But even in economic terms, the EU still punches below its weight. That, in essence, is the warning issued last week by two former Italian prime ministers: Enrico Letta, who presented his report on the single market, and Mario Draghi, who in a speech gave the first hints of his forthcoming report on European competitiveness.

Both underline that the EU’s economic institutions were built for a different world, with less international interdependence and fewer geopolitical threats. The forms of integration adopted in the 1980s and 1990s are no longer sufficient — and can even turn into a brake on growth.

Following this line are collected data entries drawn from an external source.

(* ===== verification/DlInfo.v ===== *)
(** The statistics of the C library's allocator ([dlmallinfo] of lib/stdlib/dlmalloc.c): the walk over the chunks of the heap
    ends at its top and counts every block once. *)
From S2P Require Import Prelude DlBins DlHeap DlTree DlLarge DlFit DlSmall DlFree DlMalloc DlLayout DlCore DlAlloc DlServe DlRequest DlRelease DlInit DlFrame.
From S2P Require Import Dlmalloc DlSys DlGrow DlSystem DlCalls DlDispose DlRealloc DlContents DlAlign DlSession.

(** The bytes and the number of the free blocks of a row. *)
Definition is_used (k : kind) : bool := bool_decide (k = InUse).
Fixpoint free_bytes (bs : blocks) : Z := match bs with [] => 0 | b :: bs => (if is_used b.2 then 0 else b.1) + free_bytes bs end.
Fixpoint free_blocks (bs : blocks) : Z := match bs with [] => 0 | b :: bs => (if is_used b.2 then 0 else 1) + free_blocks bs end.

Lemma free_bounds bs : Forall block_ok bs -> 0 <= free_bytes bs <= total bs /\ 0 <= free_blocks bs <= total bs.
Proof.
  induction 1 as [|[sz k] bs (Hm & Hp & _) _ IH]; simpl in *; [lia|]. destruct (is_used k); lia.
Qed.
Lemma free_app l r : free_bytes (l ++ r) = free_bytes l + free_bytes r /\ free_blocks (l ++ r) = free_blocks l + free_blocks r.
Proof. induction l as [|b l [IH1 IH2]]; [done|]. change ((b :: l) ++ r) with (b :: (l ++ r)). cbn [free_bytes free_blocks]. rewrite IH1, IH2. lia. Qed.

Section info.
Context {W : Type} `{!SystemMemory W} (gm_addr stack_addr : Z) (Hgm : 0 < gm_addr).
Abbreviation one_segment := (one_segment gm_addr).

(** One chunk of the walk. *)
Lemma info_step fuel (y : dlsys W) a0 l sz k r sum mfree nfree : one_segment y a0 (l ++ (sz, k) :: r) -> k <> Top ->
  info_chunks (S fuel) (DlHeap.seg (gm (hst y))) (a0 + total l) sum mfree nfree y =
  info_chunks fuel (DlHeap.seg (gm (hst y))) (a0 + total l + sz) (u64 (sum + sz)) (if is_used k then mfree else u64 (mfree + sz)) (if is_used k then nfree else u64 (nfree + 1)) y.
Proof.
  intros H Hk. pose proof (os_heap _ _ _ _ H) as Hi. pose proof (hi_core _ _ _ _ Hi) as Hc. pose proof (os_room _ _ _ _ H) as (_ & Hr63 & _). pose proof (os_seg _ _ _ _ H) as Eseg. rewrite top_foot_size in *.
  pose proof (core_block _ _ _ _ _ _ _ Hc) as [_ (Hm & Hp & _) _ Hh _ _ Hrg _ Hfree Hmore _ _]. simpl in Hm, Hp. rewrite total_app in *. simpl total in *. set (x := a0 + total l) in *. change MAX_TREE_SIZE with (2 ^ 40) in Hrg.
  assert (Htop : x <> top (gm (hst y))).
  { destruct (hc_top _ _ _ _ Hc) as (bt & Ebt & Et & _). intros E. rewrite Et in E. apply (f_equal total) in Ebt as Etot. rewrite !total_app in Etot. simpl in Etot.
    destruct r as [|b r _] using rev_ind; [by apply Hmore|]. rewrite app_comm_cons, app_assoc in Ebt. apply app_inj_tail in Ebt as [Ebt ->]. subst bt.
    rewrite total_app in E. simpl in E. assert (0 <= total r); [|unfold x in E; lia].
    pose proof (core_ok _ _ _ _ Hc) as Hok. apply Forall_app in Hok as [_ Hok]. apply Forall_cons in Hok as [_ Hok]. apply Forall_app in Hok as [Hok _]. by apply row_nonneg. }
  cbn [info_chunks]. rewrite gm_get_bind. unfold segment_holds. rewrite Eseg. cbn [base size]. rewrite (wrap_small 64 (a0 + _)) by (unfold fits; lia). rewrite bool_decide_eq_true_2 by lia. rewrite bool_decide_eq_true_2 by done. cbn [andb].
  erewrite on_heap_bind by reflexivity. replace (with_hst (hst y) y) with y by (by destruct y).
  rewrite decide_False by (rewrite Hh; change FENCEPOST_HEAD with 11; unfold mkhead; destruct (is_none _), (in_use k); simpl; zlia). cbv zeta. rewrite (chunksize_mkhead _ _ _ _ Hh Hm) by lia.
  assert (Eu : is_inuse (get (mem (hst y)) x) = is_used k).
  { unfold is_inuse, is_used. rewrite Hh, inuse_bits_mkhead by done. change PINUSE_BIT with 1. destruct (decide (k = InUse)) as [->|Hne].
    - simpl. rewrite !bool_decide_eq_true_2 by (done || (destruct (is_none _); simpl; lia)). done.
    - rewrite (Hfree Hne). simpl. rewrite !bool_decide_eq_false_2 by (done || (destruct k; simpl; try done; lia)). done. }
  rewrite Eu. unfold next_chunk, chunk_plus_offset. rewrite (chunksize_mkhead _ _ _ _ Hh Hm), (wrap_small 64 (x + sz)) by (unfold fits; lia). done.
Qed.

Lemma info_top fuel (y : dlsys W) a0 bt z sum mfree nfree : one_segment y a0 (bt ++ [(z, Top)]) ->
  info_chunks fuel (DlHeap.seg (gm (hst y))) (a0 + total bt) sum mfree nfree y = Ok ((sum, mfree, nfree), y).
Proof.
  intros H. destruct (hc_top _ _ _ _ (hi_core _ _ _ _ (os_heap _ _ _ _ H))) as (bt' & [-> [= ->]]%app_inj_tail & Et & _).
  assert (E : bool_decide (a0 + total bt' <> top (gm (hst y))) = false) by (apply bool_decide_eq_false_2; rewrite Et; tauto).
  destruct fuel; cbn [info_chunks]; rewrite gm_get_bind, E, andb_false_r; done.
Qed.

Lemma info_walk r : forall fuel (y : dlsys W) a0 l z sum mfree nfree, one_segment y a0 (l ++ r ++ [(z, Top)]) -> of_kind Top (a0 + total l) r = [] -> (length r <= fuel)%nat ->
  0 <= sum -> sum + total r < 2 ^ 63 -> 0 <= mfree <= sum -> 0 <= nfree <= sum ->
  info_chunks fuel (DlHeap.seg (gm (hst y))) (a0 + total l) sum mfree nfree y = Ok ((sum + total r, mfree + free_bytes r, nfree + free_blocks r), y).
Proof.
  induction r as [|[sz k] r IH]; intros fuel y a0 l z sum mfree nfree H Hnt Hf Hs Hst Hm Hn.
  - cbn [total free_bytes free_blocks]. rewrite !Z.add_0_r. by apply (info_top fuel y a0 l z).
  - cbn [total free_bytes free_blocks fst snd length] in *. destruct fuel as [|fuel]; [lia|]. simpl in Hnt. case_decide as Hk; [discriminate|].
    pose proof (core_ok _ _ _ _ (hi_core _ _ _ _ (os_heap _ _ _ _ H))) as Hok. apply Forall_app in Hok as [_ Hok]. pose proof Hok as Hok'. apply Forall_cons in Hok' as [(_ & Hp & _) Hok']. apply Forall_app in Hok' as [Hokr _]. simpl in Hp.
    pose proof (row_nonneg _ Hokr). rewrite (info_step fuel y a0 l sz k (r ++ [(z, Top)])) by done.
    rewrite (wrap_small 64 (sum + sz)), (wrap_small 64 (mfree + sz)), (wrap_small 64 (nfree + 1)) by (unfold fits; lia).
    replace (a0 + total l + sz) with (a0 + total (l ++ [(sz, k)])) by (rewrite total_app; simpl; lia).
    rewrite (IH fuel y a0 (l ++ [(sz, k)]) z); try lia; [|by rewrite <-app_assoc|rewrite total_app; simpl; by rewrite Z.add_0_r, Z.add_assoc|destruct (is_used k); lia|destruct (is_used k); lia].
    f_equal. f_equal. f_equal; [f_equal|]; [lia|destruct (is_used k); lia|destruct (is_used k); lia].
Qed.

(** What [dlmallinfo] answers for a heap of blocks [bs]. *)
Definition info_of (g : malloc_state) (bs : blocks) : mallinfo :=
  mkInfo (total bs + TOP_FOOT_SIZE) (free_blocks bs) 0 0 (u64 (footprint g - (total bs + TOP_FOOT_SIZE))) (max_footprint g) 0
    (u64 (footprint g - (free_bytes bs + TOP_FOOT_SIZE))) (free_bytes bs + TOP_FOOT_SIZE) (topsize g).

Lemma info_ok fuel cfuel (y : dlsys W) a0 bs : one_segment y a0 bs -> (0 < fuel)%nat -> (length bs <= S cfuel)%nat -> dlmallinfo gm_addr stack_addr fuel cfuel y = Ok (info_of (gm (hst y)) bs, y).
Proof.
  intros H Hf Hcf. pose proof (hi_core _ _ _ _ (os_heap _ _ _ _ H)) as Hc. destruct (hc_top _ _ _ _ Hc) as (bt & Ebs & Et & Hnt). destruct (hc_base _ _ _ _ Hc) as (Hb0 & Hbm & _).
  pose proof (core_ok _ _ _ _ Hc) as Hok. rewrite Ebs in Hok. apply Forall_app in Hok as [Hokt [(_ & Hz & _) _]%Forall_cons]. simpl in Hz. destruct (free_bounds _ Hokt) as [Hfb Hfn]. destruct (free_app bt [(topsize (gm (hst y)), Top)]) as [E1 E2].
  pose proof (row_nonneg _ Hokt). pose proof (os_room _ _ _ _ H) as (_ & Hr63 & _). pose proof (os_seg _ _ _ _ H) as Eseg. pose proof Ebs as Etot. apply (f_equal total) in Etot. rewrite total_app in Etot. simpl in Etot. rewrite top_foot_size in Hr63.
  unfold dlmallinfo. rewrite (initialized_bind stack_addr _ y (os_params _ _ _ _ H)), gm_get_bind. unfold is_initialized. rewrite bool_decide_eq_true_2 by lia. cbv zeta.
  destruct fuel as [|fuel]; [lia|]. cbn [info_segments]. rewrite decide_False by (unfold seg_addr; lia). rewrite !bind_assoc. unfold rd_seg at 1. rewrite decide_True by done. rewrite gm_get_bind.
  assert (Eal : align_as_chunk (base (DlHeap.seg (gm (hst y)))) = a0 + total []).
  { rewrite Eseg. cbn [base]. unfold align_as_chunk. rewrite align_offset_0 by (done || lia). rewrite Z.add_0_r, wrap_small by (unfold fits; lia). simpl. lia. }
  rewrite Eal.
  assert (Hcf' : (length bt <= cfuel)%nat) by (rewrite Ebs, length_app in Hcf; simpl in Hcf; lia). set (m := u64 (topsize (gm (hst y)) + TOP_FOOT_SIZE)).
  assert (Em : m = topsize (gm (hst y)) + 80) by (unfold m; rewrite top_foot_size, wrap_small by (unfold fits; lia); done). rewrite Ebs in H.
  assert (Hw : info_chunks cfuel (DlHeap.seg (gm (hst y))) (a0 + total []) m m 1 y = Ok ((m + total bt, m + free_bytes bt, 1 + free_blocks bt), y)).
  { apply (info_walk bt cfuel y a0 [] (topsize (gm (hst y)))); try done; try lia. simpl. by rewrite Z.add_0_r. }
  assert (F1 : m + total bt = total bs + TOP_FOOT_SIZE) by (rewrite top_foot_size; lia). assert (F2 : m + free_bytes bt = free_bytes bs + TOP_FOOT_SIZE) by (rewrite top_foot_size, Ebs, E1; simpl; lia).
  assert (F3 : 1 + free_blocks bt = free_blocks bs) by (rewrite Ebs, E2; simpl; lia). rewrite F1, F2, F3 in Hw.
  rewrite bind_assoc, (bind_ok _ _ _ _ _ Hw). rewrite Eseg. cbn [next]. by destruct fuel; cbn [info_segments]; rewrite decide_True, ret_bind by done.
Qed.
End info.

(** The sizes of the blocks in use. *)
Definition used_bytes (used : list (Z * Z)) : Z := foldr (fun b n => b.2 + n) 0 used.
Lemma used_bytes_perm l l' : l ≡ₚ l' -> used_bytes l = used_bytes l'.
Proof. induction 1; simpl; lia. Qed.
Lemma free_and_used a bs : total bs = free_bytes bs + used_bytes (of_kind InUse a bs).
Proof.
  revert a. induction bs as [|[sz k] bs IH]; intros a; [done|]. simpl. rewrite (IH (a + sz)). unfold is_used. case_decide as E; subst.
  - rewrite bool_decide_eq_true_2 by done. simpl. lia.
  - rewrite bool_decide_eq_false_2 by done. simpl. lia.
Qed.

#[local] Opaque second_state dlmallinfo.

(** C7: [dlmallinfo] tells the truth about the heap. On a heap of one segment, with fuel for as many chunks as there are blocks, the walk ends and changes nothing;
    the answer has the size of the segment, the number and the bytes of the free blocks (the top and the record of the segment behind it among them), what remains of the
    footprint in use and outside the segment; the segment is the free bytes and the chunks in use, no more and no less. *)
Theorem dlmallinfo_counts {W} `{!SystemMemory W} gm_addr stack_addr fuel cfuel (y : dlsys W) a0 bs used : 0 < gm_addr -> one_segment gm_addr y a0 bs -> of_kind InUse a0 bs ≡ₚ used ->
  (0 < fuel)%nat -> (length bs <= S cfuel)%nat ->
  dlmallinfo gm_addr stack_addr fuel cfuel y = Ok (info_of (gm (hst y)) bs, y) /\
  arena (info_of (gm (hst y)) bs) = fordblks (info_of (gm (hst y)) bs) + used_bytes used.
Proof.
  intros Hgm H Hu Hf Hc. split; [by apply (info_ok gm_addr stack_addr Hgm fuel cfuel y a0)|]. unfold info_of. cbn [arena fordblks]. rewrite (free_and_used a0 bs), (used_bytes_perm _ _ Hu). lia.
Qed.

Lemma dlmallinfo_counts_witness : exists bs used info, dlmallinfo 4096 0x7ffc 1 (length bs) second_state = Ok (info, second_state) /\
  arena info = 65536 /\ of_kind InUse LO bs ≡ₚ used /\ fordblks info = 65536 - used_bytes used.
Proof.
  destruct second_state_one as (bs & used & H & Et & Hu & Hl). destruct (dlmallinfo_counts 4096 0x7ffc 1 (length bs) second_state LO bs used) as [Hrun Ha]; [lia|exact H|exact Hu|lia|lia|].
  exists bs, used. eexists. split; [exact Hrun|]. assert (E : arena (info_of (gm (hst second_state)) bs) = 65536) by (unfold info_of; cbn [arena]; rewrite Et; reflexivity).
  split; [exact E|]. split; [exact Hu|]. rewrite E in Ha. lia.
Defined.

Europe still fails to make enough of its size. As Letta notes, some sectors were left out of the single market for political reasons; others — services and data especially — neglected because they were a less important part of cross-border trade than they have since become.

As a result, some of today’s most vital sectors remain in effect national, hopelessly small when rivals enjoy the continent-sized markets of the US and China. Letta and Draghi zoom in on defence, telecoms and energy infrastructure as sectors that need to become truly European markets. Many other industries are not as “single” as all that. And all sectors suffer from the lack of a seamless banking and capital market.

What to do? One of Letta’s punchiest proposals is for a “28th regime” in corporate law — an EU-level business code European companies could opt in to that would make it easier to scale up and attract investors from the whole EU (and beyond), without navigating 27 sets of rules on everything from licensing to creditor rights. This could be the rare policy that offers profound change while sidestepping the political thicket of harmonising national rules. A well-designed, minimally bureaucratic EU business code could be a game-changer for the ability of small businesses and start-ups to expand fast.

Other ideas include a “fifth freedom” (on top of those for people, goods, services and capital) for education, innovation and research to facilitate, for example, data processing at a European scale — with strong consumer protection. Letta also wants a much more integrated European health sector.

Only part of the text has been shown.